London's Telegraph has posted an article by Christopher Monckton on the economic costs of slowing global warming and exactly what benefit you'll get for them.

Sadly, the answers are "tons of money" and "not much at all." [Click on the print version of the story -- the regular html version has apparently lost the third page.]

This bogus climate change scaremongering is doing far more harm than good. Monckton writes:

Sci-fi panics such as climate change are dangerous because they distract politicians from what really needs doing. Y2K bug: correct solution, laugh; actual solution, Y2K Office. Result: nothing, at great cost. Energy shortages and climate change (if you believe that man is responsible): correct solution, go nuclear and reverse 20th-century deforestation. Actual solution: windmills, rampant deforestation, EU paying farmers not to plant trees or anything else. Result, energy crisis, species loss and no fall in CO2.

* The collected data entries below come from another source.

(** Modelled from the spec: WriteBatch.isEmpty, the queryable empty state
    of the sequence of pending operations. *)
Definition isEmpty (b : WriteBatch) : bool :=
  match _writes b with [] => true | _ :: _ => false end.

(** Modelled from the spec: buffering puts one operation at the end of the
    ordered sequence. *)
Definition append (b : WriteBatch) (op : WriteOp) : WriteBatch :=
  mkWriteBatch (_writes b ++ [op]).

(** Modelled from the spec: WriteBatch.create buffers one create. *)
Definition create (b : WriteBatch) (documentRef data : Value) : WriteBatch :=
  append b (OpCreate documentRef data).

(** Modelled from the spec: WriteBatch.set buffers one set. *)
Definition set (b : WriteBatch) (documentRef data options : Value) : WriteBatch :=
  append b (OpSet documentRef data options).

(** Modelled from the spec: WriteBatch.update buffers one update, given the
    whole argument list (reference, data or first field, and the rest). *)
Definition update (b : WriteBatch) (args : list Value) : WriteBatch :=
  append b (OpUpdate args).

(** Modelled from the spec: WriteBatch.delete buffers one delete. *)
Definition delete (b : WriteBatch) (documentRef precondition : Value) : WriteBatch :=
  append b (OpDelete documentRef precondition).

End WriteBatchModel.
(** * RiftViewer: playback control logic of [source/viewer/RiftViewer.cpp]

    A shallow embedding of the viewer's tick loop ([MainLoop]), of the key
    poller ([getAndUpdateActiveKeys]) and of the audio/video drift
    decision, followed by the properties of the specification that were
    checked against it.

    Conventions of the embedding
    - [char] values are integers ([Z]); [std::set<char>] is a [gset Z], and
      the iteration order of a [std::set] (ascending) is written out.
    - [Time] (a [high_resolution_clock] time point) is an integer count of
      clock ticks; [ticksPerMs] of them make a millisecond.
    - C++ [float] arithmetic is an interface ([FloatArith]); [binary32] is
      its IEEE 754 single precision instance, built on [SpecFloat].
    - Statics and globals are a record ([Statics]) threaded through
      [MainLoop]; objects local to one invocation are a second record
      ([Session]).
    - Calls into collaborators (video file, soundtrack, menu, scene,
      compositor) are recorded as a chronological list of [Event]s; what
      they return is an input of the tick ([TickInput]). *)

From Stdlib Require Import ZArith QArith Qcanon SpecFloat Ascii Sorted.
From stdpp Require Import base numbers list sets gmap.

Open Scope Z_scope.

(** ** Floating point *)

(** The operations the viewer performs on [float] values, and what a
    well-formed value of the format is. *)
Class FloatArith := {
  float : Type;
  fvalid : float → bool;               (* a well-formed value of the format *)
  fadd : float → float → float;
  fsub : float → float → float;
  fmul : float → float → float;
  fdiv : float → float → float;
  fgt : float → float → bool;          (* a > b *)
  fneq : float → float → bool;         (* a != b *)
  of_int : Z → float;                  (* integer to float conversion *)
  to_int : float → Z;                  (* (int)x, truncation toward zero *)
  of_decimal : Z → nat → float         (* the literal m * 10^-k *)
}.

(** Laws used by the drift decision: the operations yield well-formed
    values, [>] is a strict order, and a value above [r + lag] is above [r]
    (for a well-formed [r] and a lag that is not negative).  Both instances
    below satisfy them ([binary32_order], [exact_order]): in IEEE arithmetic
    a NaN is above nothing and nothing is above it, and rounding [r + lag]
    never goes below [r]. *)
Class FloatOrder (F : FloatArith) : Prop := {
  fvalid_of_int : ∀ n : Z, fvalid (of_int n) = true;
  fvalid_fmul : ∀ a b : float,
    fvalid a = true → fvalid b = true → fvalid (fmul a b) = true;
  fvalid_fdiv : ∀ a b : float,
    fvalid a = true → fvalid b = true → fvalid (fdiv a b) = true;
  fgt_irrefl : ∀ a : float, fgt a a = false;
  fgt_trans : ∀ a b c : float, fgt a b = true → fgt b c = true → fgt a c = true;
  fgt_add_lag : ∀ (v r : float) (lag : Z),
    fvalid r = true → 0 ≤ lag →
    fgt v (fadd r (of_int lag)) = true → fgt v r = true
}.

(** *** IEEE 754 binary32 *)

Module Binary32.

Definition prec : Z := 24.
Definition emax : Z := 128.

Definition of_Z (n : Z) : spec_float := binary_normalize prec emax n 0 false.

(** [(int)x]: the integer part.  The conversion is undefined in C++ for
    NaN, infinities and values outside [int]; the model yields the
    mathematical truncation, and 0 for NaN and infinities. *)
Definition trunc (x : spec_float) : Z :=
  match x with
  | S754_finite s m e =>
      let a := if 0 <=? e then Z.pos m * 2 ^ e else Z.pos m / 2 ^ (- e) in
      if s then - a else a
  | _ => 0
  end.

(** A decimal literal [m * 10^-k] whose numerator and denominator are
    exact in binary32: their correctly rounded quotient is the literal. *)
Definition decimal (m : Z) (k : nat) : spec_float :=
  SFdiv prec emax (of_Z m) (of_Z (10 ^ Z.of_nat k)).

Definition is_finite (x : spec_float) : bool :=
  match x with
  | S754_zero _ | S754_finite _ _ _ => true
  | _ => false
  end.

Definition sign_bit (x : spec_float) : bool :=
  match x with
  | S754_zero s | S754_infinity s | S754_finite s _ _ => s
  | S754_nan => false
  end.

End Binary32.

#[export] Instance binary32 : FloatArith := {|
  float := spec_float;
  fvalid := valid_binary Binary32.prec Binary32.emax;
  fadd := SFadd Binary32.prec Binary32.emax;
  fsub := SFsub Binary32.prec Binary32.emax;
  fmul := SFmul Binary32.prec Binary32.emax;
  fdiv := SFdiv Binary32.prec Binary32.emax;
  fgt := λ a b, SFltb b a;
  fneq := λ a b, negb (SFeqb a b);
  of_int := Binary32.of_Z;
  to_int := Binary32.trunc;
  of_decimal := Binary32.decimal
|}.

(** *** Rounding in binary32

    What [binary_round_aux] computes, written with integer division: the
    mantissa and the exponent after a right shift by [n] places (no shift
    when [n] is not positive), and the value assembled from a rounded
    mantissa and its exponent. *)

Definition digits (m : positive) : Z := Z.pos (digits2_pos m).

Definition shifted_m (m n : Z) : Z := if 0 <? n then m / 2 ^ n else m.

Definition shifted_e (e n : Z) : Z := if 0 <? n then e + n else e.

Definition rounded (sx : bool) (m e : Z) : spec_float :=
  match m with
  | 0 => S754_zero sx
  | Z.pos p => if e <=? 104 then S754_finite sx p e else S754_infinity sx
  | Z.neg _ => S754_nan
  end.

Shouldn't we take precautions, just in case? No. The "precautionary principle" kills. Example. DDT: correct solution, limit it in agriculture but allow indoor spraying against malarial mosquitoes. Actual solution: give the inventor a Nobel Prize, then say the chemical is cancerous (it's safe enough to eat) and ban it, especially for indoor spraying. Result, only this year, after 30 million and more have died from malaria, has the WHO agreed to recommend indoor spraying.

Reagan was right about the scariest phrase in the English language.